Go to packages and e2guardian5 will be able to be installed.
thank you
You forgot to install the repo first... On upgrades the unofficial repo gets overwritten.
-
yes @pfsensation the problem was solved.
thank you very much -
@asterix said in Unofficial E2guardian package for pfSense:
@pfsensation said in Unofficial E2guardian package for pfSense:
@kenpachizaraki said in Unofficial E2guardian package for pfSense:
@pfsensation said in Unofficial E2guardian package for pfSense:
@marcelloc I had a look, it looks like e2guardian isn't defined in /etc/inc/service-utils.inc. I attempted to manually define it but wasn't too sure of the parameters. Can you shed some light?
@pfsensation is this resolve already? I will be deploying e2g tomorrow i dont want to have issue on pfsense crashing
On your production system, don't upgrade to 2.4.4 yet. I still haven't been able to resolve that log rotation issue. For me it just crashes E2 Guardian once a day and it restarts itself. Barely even notice it but nevertheless its still an issue.
Going to have to wait for @marcelloc to have a look at this. I tried some fixes but my knowledge of the inner workings of pfsense packages isn't great.
It’s frustrating now. I tried a clean install but still have the issue with log rotation crash. No internet till I do a full reboot. Any response from @marcelloc ?
For me sure E2 Guardian crashes for a second, but it's never so bad that my entire Internet dies until I reboot. Must be something config related, my block page is hosted separately on another nginx instance using the WPAD package. Maybe that's it?
I've already let Marcello know about the issue, and I'm sure he knows as well from his own systems. For the time being, I am log rotating using Cron, yeah it's a bit of a pain. But at the end of the day, we have to realise that all the people who contribute to E2 Guardian, including myself do it in our spare time. Sometimes life gets in the way, sometimes work gets in the way. But things will be back to normal again, we just need to be patient.
EDIT: Here's the simple command I'm using to literally wipe the access.log roughly every 8 hours (obviously scale this to meet your needs):
echo -n "" > /var/log/e2guardian/access.log -
anybody had success on e2g with mutli wan setup with vlan?
currently im using e2g with multi-wan setup + vlan. i had observed that when it is enabled, bandwidth would be maxed out.

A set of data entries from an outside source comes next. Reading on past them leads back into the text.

(* ===== verification/AutogradExecute.v ===== *)
(** * The autograd engine: [execute].

    The call of [Engine::execute] sets up a pass: the root is the function of
    the only root edge, or a new node whose edges are the root edges. *)

From S2P Require Import Prelude SafeNum AutogradGraph AutogradPlan AutogradSearch AutogradEngine AutogradRun AutogradPass AutogradStart.

(** ** Constructing a node. *)
Section New.
Context {V : Type}.
Implicit Types (g : Graph V) (i : node_id) (e : Edge).

(** [i] exists and nothing uses it. *)
Definition unused i g : Prop := ∃ n, g !! i = Some n ∧ has_parent_ n = false.

Lemma update_topological_nr_returns i e g : unused i g → targets_ok g i [e] →
  ∃ g', update_topological_nr i e g = (g', Ok tt) ∧ unused i g'.
Proof.
  intros (n & Hi & Hp) Ht. unfold update_topological_nr, mbind, method_bind, node_at, lift, TORCH_INTERNAL_ASSERT. rewrite Hi, Hp. cbn [negb].
  destruct (function e) as [c|] eqn:Ec; [|exists g; split; [done|by exists n]]. destruct (Ht e c ltac:(by left) Ec) as [Hne [m Hm]].
  unfold topological_nr, update_node, mbind, method_bind, node_at, modify, mret, method_ret. rewrite Hm, lookup_insert_eq, lookup_insert_ne, Hi by done.
  destruct (topological_nr_ n <=? _).
  - rewrite lookup_insert_ne, Hi by done. eexists. split; [done|]. eexists. split; [apply lookup_insert_eq|done].
  - eexists. split; [done|]. exists n. by rewrite lookup_insert_ne.
Qed.

Lemma update_each_returns i l g : building (Some (i, l)) g → Z.of_nat (size g) < 2 ^ 64 → unused i g → targets_ok g i l →
  ∃ g', update_each i l g = (g', Ok tt).
Proof.
  revert g. induction l as [|e r IH]; intros g Hb Hs Hu Ht; cbn [update_each]; [by eexists|].
  assert (targets_ok g i [e]) as Hte by (intros e' c ->%list_elem_of_singleton; apply Ht; by left).
  destruct (update_topological_nr_returns i e g Hu Hte) as (g1 & E1 & Hu1). pose proof (update_topological_nr_spec _ i e g Hb Hte Hs) as Hw.
  unfold wpx in Hw. rewrite E1 in Hw. destruct Hw as (Hb1 & [Hd _] & _ & He). unfold mbind, method_bind. rewrite E1. apply IH; [|by rewrite <- size_dom, Hd, size_dom|done|].
  - by apply (building_next g1 i e).
  - intros e' c Hin Hc. destruct (Ht e' c ltac:(by right) Hc) as [? Hex]. split; [done|]. apply elem_of_dom. rewrite Hd. by apply elem_of_dom.
Qed.

Lemma new_Node_returns g i seq edges k f : built g → g !! i = None → Z.of_nat (S (size g)) < 2 ^ 64 → targets_ok g i edges →
  ∃ g', new_Node i seq edges k f g = (g', Ok tt) ∧ built g' ∧ same_edges (<[i := mkNode seq 0 false k edges [] [] [] [] f]> g) g'.
Proof.
  intros Hb Hi Hs Ht. destruct (built_building g Hb) as [Hbd _]. set (n := mkNode seq 0 false k edges [] [] [] [] f).
  pose proof (building_new g i n edges Hbd Hi eq_refl eq_refl) as Hb0.
  assert (targets_ok (<[i := n]> g) i edges) as Ht0.
  { intros e c He Hc. destruct (Ht e c He Hc). split; [done|]. by rewrite lookup_insert_ne. }
  assert (Z.of_nat (size (<[i := n]> g)) < 2 ^ 64) as Hs0 by (by rewrite map_size_insert_None).
  destruct (update_each_returns i edges _ Hb0 Hs0) as (g' & E); [exists n; split; [apply lookup_insert_eq|done]|done|].
  exists g'. split; [done|]. split; [by apply (built_new g g' i seq edges k f)|].
  pose proof (update_each_spec i edges _ Hb0 Ht0 Hs0) as Hw. unfold wpx in Hw. rewrite E in Hw. by destruct Hw.
Qed.

(** What a function does does not depend on the topological numbers. *)
Lemma erase_call (validate_grad : Edge → V → result V) (n n' : Node V) : erase n' = erase n →
  next_edges n' = next_edges n ∧ num_inputs n' = num_inputs n ∧ call_function validate_grad n' = call_function validate_grad n ∧
  call_tensor_pre_hooks n' = call_tensor_pre_hooks n.
Proof. destruct n, n'. unfold erase. cbn. intros [= -> -> -> -> -> -> -> ->]. done. Qed.

Lemma validate_each_length (validate_grad : Edge → V → result V) edges grads grads' :
  validate_each validate_grad edges grads = Ok grads' → length grads' = length grads.
Proof.
  revert grads grads'. induction edges as [|e edges IH]; intros [|v grads] grads'; cbn [validate_each]; try (by intros [= <-]).
  destruct (match v with Some _ => _ | None => _ end) as [v'|]; [|done]. cbn [mbind result_bind].
  destruct (validate_each validate_grad edges grads) as [l|] eqn:E; [|done]. intros [= <-]. cbn. by rewrite (IH _ _ E).
Qed.

Lemma validate_outputs_length (validate_grad : Edge → V → result V) edges grads grads' :
  validate_outputs validate_grad edges grads = Ok grads' → length grads' = length edges.
Proof.
  unfold validate_outputs, TORCH_CHECK. destruct (bool_decide _) eqn:E; [|done]. apply bool_decide_eq_true in E. cbn.
  intros H%validate_each_length. congruence.
Qed.
End New.

(** ** [execute]. *)
Section Execute.
Context {V : Type} (accumulate : V → V → V) (validate_grad : Edge → V → result V).
Implicit Types (g : Graph V) (root_edges outputs : list Edge) (inputs : variable_list V).

(** The edges lead to inputs that exist. *)
Definition edges_valid g (l : list Edge) : Prop :=
  ∀ e, e ∈ l → ∃ c n, function e = Some c ∧ g !! c = Some n ∧ (input_nr e < num_inputs n)%nat.

(** [root] stands for the root edges: it is their function, and its inputs the
    gradient; or a new node that returns the gradients. *)
Definition stands_for g g' root_edges inputs root (root_inputs : variable_list V) : Prop :=
  match root_edges with
  | [e] => g' = g ∧ function e = Some root ∧ ∃ n, g !! root = Some n ∧
      root_inputs = <[input_nr e := default None (head inputs)]> (replicate (num_inputs n) None)
  | _ => g !! root = None ∧ root_inputs = [] ∧ (∃ n, g' !! root = Some n ∧ next_edges n = root_edges ∧
      call_function validate_grad n [] = validate_outputs validate_grad root_edges inputs) ∧
      ∀ p, p ≠ root → erase <$> g' !! p = erase <$> g !! p
  end.

Lemma edges_valid_targets g i l : g !! i = None → edges_valid g l → targets_ok g i l.
Proof.
  intros Hi Hv e c He Hc. destruct (Hv e He) as (c' & n & Hc' & Hn & _). assert (c' = c) as -> by congruence.
  split; [congruence|by eexists].
Qed.

Lemma erased_lookup g g' p n' : same_edges g g' → g' !! p = Some n' → ∃ n, g !! p = Some n ∧ erase n' = erase n.
Proof.
  intros [_ He] Hp. specialize (He p). rewrite Hp in He. destruct (g !! p) as [n|] eqn:E; cbn in He; [|done]. exists n. split; [done|congruence].
Qed.

Lemma erased_lookup_back g g' p n : same_edges g g' → g !! p = Some n → ∃ n', g' !! p = Some n' ∧ erase n' = erase n.
Proof.
  intros [_ He] Hp. specialize (He p). rewrite Hp in He. destruct (g' !! p) as [n'|] eqn:E; cbn in He; [|done]. exists n'. split; [done|congruence].
Qed.

Lemma call_GraphRoot seq k root_edges inputs :
  call_function validate_grad (mkNode seq 0 false k root_edges [] [] [] [] (λ _, Ok inputs)) [] = validate_outputs validate_grad root_edges inputs.
Proof. unfold call_function, call_tensor_pre_hooks, call_pre_hooks. cbn. by destruct (validate_outputs _ _ _). Qed.

Lemma graph_ok_root g g' fresh seq k root_edges inputs : graph_ok g validate_grad → g !! fresh = None → edges_valid g root_edges → built g' →
  same_edges (<[fresh := mkNode seq 0 false k root_edges [] [] [] [] (λ _, Ok inputs)]> g) g' → graph_ok g' validate_grad.
Proof.
  intros [G1 G2 G3 G4] Hf Hv Hb Hs. set (n0 := mkNode seq 0 false k root_edges [] [] [] [] (λ _, Ok inputs)) in *.
  assert (∀ p n', g' !! p = Some n' → (p = fresh ∧ erase n' = erase n0) ∨ ∃ n, g !! p = Some n ∧ erase n' = erase n) as Hcase.
  { intros p n' Hp. destruct (erased_lookup _ _ p n' Hs Hp) as (n & Hn & E).
    apply lookup_insert_Some in Hn as [[-> <-]|[_ Hn]]; [by left|right; by exists n]. }
  split; [by apply built_topological_graph| | |].
  - intros p n' e c Hp He Hc. assert (∃ m, g !! c = Some m ∧ (input_nr e < num_inputs m)%nat) as (m & Hm & Hlt).
    { destruct (Hcase p n' Hp) as [[_ E]|(n & Hn & E)]; destruct (erase_call validate_grad _ _ E) as (Eedges & _); rewrite Eedges in He.
      - destruct (Hv e He) as (c' & m & Hc' & Hm & Hlt). exists m. split; [congruence|done].
      - by apply (G2 p n e c). }
    destruct (erased_lookup_back _ _ c m Hs) as (m' & Hm' & E); [rewrite lookup_insert_ne; [done|congruence]|].
    destruct (erase_call validate_grad _ _ E) as (_ & Enum & _). exists m'. split; [done|lia].
  - intros p n' i o Hp. destruct (Hcase p n' Hp) as [[_ E]|(n & Hn & E)]; destruct (erase_call validate_grad _ _ E) as (-> & _ & -> & _).
    + cbn. unfold call_function, call_tensor_pre_hooks, call_pre_hooks. cbn. destruct (validate_outputs _ _ _) eqn:Ev; [|done]. intros [= <-].
      by eapply validate_outputs_length.
    + by apply (G3 p).
  - intros p n' l l' Hp. destruct (Hcase p n' Hp) as [[_ E]|(n & Hn & E)]; destruct (erase_call validate_grad _ _ E) as (_ & _ & _ & ->).
    + unfold call_tensor_pre_hooks. cbn. by intros [= <-].
    + by apply (G4 p n).
Qed.

Lemma outputs_fit_other g root root_inputs outputs : edges_valid g outputs → (∀ e, e ∈ outputs → function e ≠ Some root) → outputs_fit g root root_inputs outputs.
Proof.
  intros Hv Hr e He. destruct (Hv e He) as (c & n & Hc & Hn & Hlt). exists c, n. split; [done|]. split; [done|].
  rewrite decide_False; [done|]. intros ->. by apply (Hr e He).
Qed.

Lemma outputs_fit_same g root root_inputs outputs n : edges_valid g outputs → g !! root = Some n → length root_inputs = num_inputs n → outputs_fit g root root_inputs outputs.
Proof.
  intros Hv Hr Hlen e He. destruct (Hv e He) as (c & m & Hc & Hm & Hlt). exists c, m. split; [done|]. split; [done|].
  case_decide as E; [|done]. rewrite E in Hm. assert (m = n) as -> by congruence. lia.
Qed.

(** The test of [execute] that there is something to do. *)
Definition something (acc : bool) outputs : bool := acc || negb (bool_decide (outputs = [])).

Lemma prepare_start g root outputs acc root_inputs P0 : start g root outputs acc root_inputs = Ok P0 →
  ∃ s, prepare g root outputs acc = Ok s ∧ P0 = queue_root root root_inputs s.
Proof. unfold start. destruct (prepare g root outputs acc) as [s|]; [|done]. intros [= <-]. by exists s. Qed.

Lemma execute_spec g fresh seq root_edges inputs inputs' acc outputs :
  built g → graph_ok g validate_grad → g !! fresh = None → Z.of_nat (S (size g)) < 2 ^ 64 →
  edges_valid g root_edges → edges_valid g outputs → something acc outputs = true →
  validate_outputs validate_grad root_edges inputs = Ok inputs' →
  ∃ g' P0 root root_inputs, execute accumulate validate_grad fresh seq root_edges inputs acc outputs g = (g', Ok P0) ∧
    graph_ok g' validate_grad ∧ is_Some (g' !! root) ∧ outputs_fit g' root root_inputs outputs ∧
    stands_for g g' root_edges inputs' root root_inputs ∧ start g' root outputs acc root_inputs = Ok P0.
Proof.
  intros Hb Hok Hf Hs Hv Ho Hsome Hval. unfold execute, mbind, method_bind, lift. rewrite Hval. unfold TORCH_INTERNAL_ASSERT. fold (something acc outputs). rewrite Hsome.
  pose proof (validate_outputs_length _ _ _ _ Hval) as Hlen.
  assert (∀ l, (∀ e, l ≠ [e]) → l = root_edges → ∃ g' P0 root root_inputs,
    (new_Node fresh seq root_edges (length inputs') (λ _, Ok inputs') ≫= λ _, reads (λ g, g) ≫= λ g, lift (prepare g fresh outputs acc) ≫= λ t, mret (queue_root fresh [] t)) g = (g', Ok P0) ∧
    graph_ok g' validate_grad ∧ is_Some (g' !! root) ∧ outputs_fit g' root root_inputs outputs ∧ (g !! root = None ∧ root_inputs = [] ∧
    (∃ n, g' !! root = Some n ∧ next_edges n = root_edges ∧ call_function validate_grad n [] = validate_outputs validate_grad root_edges inputs') ∧
    (∀ p, p ≠ root → erase <$> g' !! p = erase <$> g !! p)) ∧ start g' root outputs acc root_inputs = Ok P0) as Hnew.
  { intros l _ _. destruct (new_Node_returns g fresh seq root_edges (length inputs') (λ _, Ok inputs') Hb Hf Hs) as (g' & E & Hb' & Hse).
    { by apply edges_valid_targets. }
    pose proof (graph_ok_root g g' fresh seq _ root_edges inputs' Hok Hf Hv Hb' Hse) as Hok'.
    destruct (erased_lookup_back _ _ fresh _ Hse (lookup_insert_eq _ _ _)) as (n & Hn & En).
    destruct (erase_call validate_grad _ _ En) as (E1 & _ & E2 & _).
    assert (∀ p, p ≠ fresh → erase <$> g' !! p = erase <$> g !! p) as Hothers by (intros p Hp; destruct Hse as [_ ->]; by rewrite lookup_insert_ne).
    assert (outputs_fit g' fresh [] outputs) as Hfit.
    { apply outputs_fit_other.
      - intros e He. destruct (Ho e He) as (c & m & Hc & Hm & Hlt). destruct (erased_lookup_back _ _ c m Hse) as (m' & Hm' & Em); [rewrite lookup_insert_ne; [done|congruence]|].
        destruct (erase_call validate_grad _ _ Em) as (_ & Enum & _). exists c, m'. split; [done|]. split; [done|lia].
      - intros e He Hc. destruct (Ho e He) as (c & m & Hc' & Hm & _). congruence. }
    destruct (start_spec g' accumulate validate_grad Hok' fresh [] acc outputs (ex_intro _ n Hn) Hfit) as (P0 & ps & exec & ncap & Est & _).
    destruct (prepare_start _ _ _ _ _ _ Est) as (s & Ep & ->).
    exists g', (queue_root fresh [] s), fresh, []. unfold mbind, method_bind, reads, lift. rewrite E, Ep. repeat (split; [done|]).
    split; [|done]. split; [done|]. split; [done|]. split; [|done]. exists n. split; [done|]. split; [done|]. rewrite E2. apply call_GraphRoot. }
  destruct root_edges as [|e [|e2 r]].
  - by apply (Hnew []).
  - destruct inputs' as [|v [|]]; try done. destruct (Hv e ltac:(by left)) as (c & n & Hc & Hn & Hlt). cbn. unfold edge_node. rewrite Hc.
    set (ri := <[input_nr e := v]> (replicate (num_inputs n) None)).
    assert (length ri = num_inputs n) as Hri by (unfold ri; by rewrite length_insert, length_replicate).
    destruct (start_spec g accumulate validate_grad Hok c ri acc outputs (ex_intro _ n Hn)) as (P0 & ps & exec & ncap & Est & _).
    { by apply (outputs_fit_same _ _ _ _ n). }
    destruct (prepare_start _ _ _ _ _ _ Est) as (s & Ep & ->).
    exists g, (queue_root c ri s), c, ri. rewrite Ep. unfold node. rewrite Hn. unfold InputBuffer_add. rewrite lookup_replicate_2 by done.
    split; [|split; [done|split; [by eexists|split; [by apply (outputs_fit_same _ _ _ _ n)|split; [|done]]]]].
    + unfold ri. destruct v as [v|]; [done|]. by rewrite list_insert_id by (by apply lookup_replicate_2).
    + split; [done|]. split; [done|]. by exists n.
  - apply (Hnew (e :: e2 :: r)); [|done]. intros x. discriminate.
Qed.
End Execute.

some vlan gateways are routed to specific ISP_1 but strangely it affects the bandwidth of ISP_2. -
@kenpachizaraki said in Unofficial E2guardian package for pfSense:
anybody had success on e2g with mutli wan setup with vlan?
currently im using e2g with multi-wan setup + vlan. i had observed that when it is enabled, bandwidth would be maxed out.
some vlan gateways are routed to specific ISP_1 but strangely it affects the bandwidth of ISP_2.That sounds odd, E2 Guardian doesn't support multi WAN yet. Are you using VLANs on WAN side of your pfSense?
I've got it working on the LAN side but I've not tested the WAN side yet.
-
@pfsensation using vlan on the LAN side.
hhmmm maybe that's the issue...e2g does not support multi-wan - multi ISP setup. -
@kenpachizaraki said in Unofficial E2guardian package for pfSense:
@pfsensation using vlan on the LAN side.
hhmmm maybe that's the issue...e2g does not support multi-wan - multi ISP setup.Ahhh that makes sense, your previous message wasn't too clear. If you're using E2 Guardian, and have transparent mode enabled it'll try to route the traffic through it. If you then have other rules outside E2 Guardian they maybe clashing with each other and hence why you're seeing traffic on both WAN lines.
-
@pfsensation ill try to setup vlan with no rules in it and ill check the usage on both ISP.
-
@kenpachizaraki said in Unofficial E2guardian package for pfSense:
@pfsensation ill try to setup vlan with no rules in it and ill check the usage on both ISP.
That'll probably eliminate the issues with activity seen on the second WAN link but the issues persists. E2guardian doesn't support multi WAN yet.